Morena llega a 11 millones de afiliados; desafío para la estructura seccional

Alcalde superó su meta de militantes, pero menos de la mitad de los comités seccionales están completos, según LPO.

Morena informó que alcanzó los 11 millones de afiliados en su padrón, un dato que el partido y sus dirigentes celebran como un logro organizativo. Sin embargo, detrás de esa cifra hay una realidad más compleja: de acuerdo con reportes de LPO, la fuerza política no logró integrar más de la mitad de los comités seccionales, la célula territorial que permite al partido estar presente en colonias y municipios.

La coordinadora del proceso de afiliación, Luisa María Alcalde, superó la meta inicial que se había fijado, aun cuando enfrentó la ausencia y los escándalos vinculados a Andy López Beltrán. Esos tropiezos, junto con problemas logísticos y la dispersión geográfica del país, explican en parte por qué el número de afiliados no se tradujo automáticamente en una red territorial consolidada.

¿Por qué importa que no haya comités seccionales suficientes? Los comités son el primer contacto del partido con las comunidades: registran necesidades locales, movilizan en elecciones, organizan eventos y ofrecen canales de atención a la ciudadanía. Tener millones de afiliados en una base de datos no garantiza presencia real en las calles, las plazas o las casillas si no hay estructura local operativa.

Desde una perspectiva práctica, la brecha entre cifra y estructura tiene efectos directos: riesgo de descoordinación en elecciones locales e internas, dificultades para vigilancia y contrapesos frente a irregularidades, y pérdida de oportunidades para convertir simpatía en acción colectiva que mejore servicios públicos y políticas locales.

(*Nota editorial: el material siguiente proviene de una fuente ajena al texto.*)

(** * Shallow embedding of the cohere-toolkit tools and agent router

    Three source files are embedded, one module each:
    - [EPLaw]: [src/community/tools/eplaw.py], the query-expansion, search,
      deduplication, ranking and truncation pipeline of [EPLaw.call];
    - [PatentClaims]: [src/community/tools/patentclaims.py], the OAuth2 token
      exchange and claim retrieval of [PatentClaims.call];
    - [AgentRouter]: [src/backend/routers/agent.py], the CRUD handlers for
      agents and their tool metadata.

    Python [str] values are [string]s whose characters are read as code
    points below 256.  External services (chat, vector search, HTTP, the
    persistence layer) are oracles that thread an abstract world state and
    may raise. *)

From Stdlib Require Import List String Ascii Bool Arith ZArith QArith Lia.
From Stdlib Require Import Sorted Permutation DecimalString.
Import ListNotations.

Local Open Scope string_scope.
Local Open Scope list_scope.
Local Open Scope nat_scope.

(** ** Python strings *)

Module PyStr.

(** [str.isspace] on one character, for code points below 256: the ASCII
    controls 9-13 and 28-31, the space, NEL (133) and NBSP (160). *)
Definition isspace (c : ascii) : bool :=
  let n := nat_of_ascii c in
  ((9 <=? n) && (n <=? 13)) || ((28 <=? n) && (n <=? 32))
  || (n =? 133) || (n =? 160).

Fixpoint lstrip (s : string) : string :=
  match s with
  | EmptyString => EmptyString
  | String c s' => if isspace c then lstrip s' else s
  end.

Fixpoint rstrip (s : string) : string :=
  match s with
  | EmptyString => EmptyString
  | String c s' =>
      match rstrip s' with
      | EmptyString => if isspace c then EmptyString else String c EmptyString
      | r => String c r
      end
  end.

(** [s.strip()] *)
Definition strip (s : string) : string := rstrip (lstrip s).

(** [s[n:]] *)
Fixpoint drop (n : nat) (s : string) : string :=
  match n, s with
  | O, _ => s
  | S _, EmptyString => EmptyString
  | S k, String _ s' => drop k s'
  end.

(** [s[:n]] *)
Fixpoint take (n : nat) (s : string) : string :=
  match n, s with
  | O, _ => EmptyString
  | S _, EmptyString => EmptyString
  | S k, String c s' => String c (take k s')
  end.

(** [s.find(sep)]: the index of the first occurrence of [sep], if any. *)
Fixpoint find (sep s : string) : option nat :=
  if prefix sep s then Some 0
  else match s with
       | EmptyString => None
       | String _ s' => option_map S (find sep s')
       end.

Los retos que enfrenta Morena son claros y, en parte, solucionables: fortalecer la verificación territorial de afiliados, capacitar a comités que sí existen, transparentar los criterios de alta en el padrón y atender con rapidez los vacíos dejados por figuras polémicas. Además, como apunta LPO, la dirigencia deberá demostrar capacidad para convertir el número en organización efectiva sin caer en clientelismos o prácticas opacas.

En el terreno ciudadano, la conclusión es igualmente sencilla. Si eres afiliado y no has visto activación local o no te han contactado para participar, ese vacío es una oportunidad para exigir rendición de cuentas y pedir espacios de decisión. La afiliación no es un sticker; es la base para incidir en políticas públicas que impactan en salud, educación, vivienda y empleo.

Morena tiene ahora una tarea doble: consolidar el avance cuantitativo que representa el padrón y construir, con transparencia y método, la red territorial que permita traducir esa fuerza en mejoras concretas para la gente. El tiempo para hacerlo será, en buena medida, el que marquen las próximas contiendas y la capacidad del partido para escuchar a sus afiliados y a la sociedad.

Fuente: LPO y comunicados oficiales de Morena.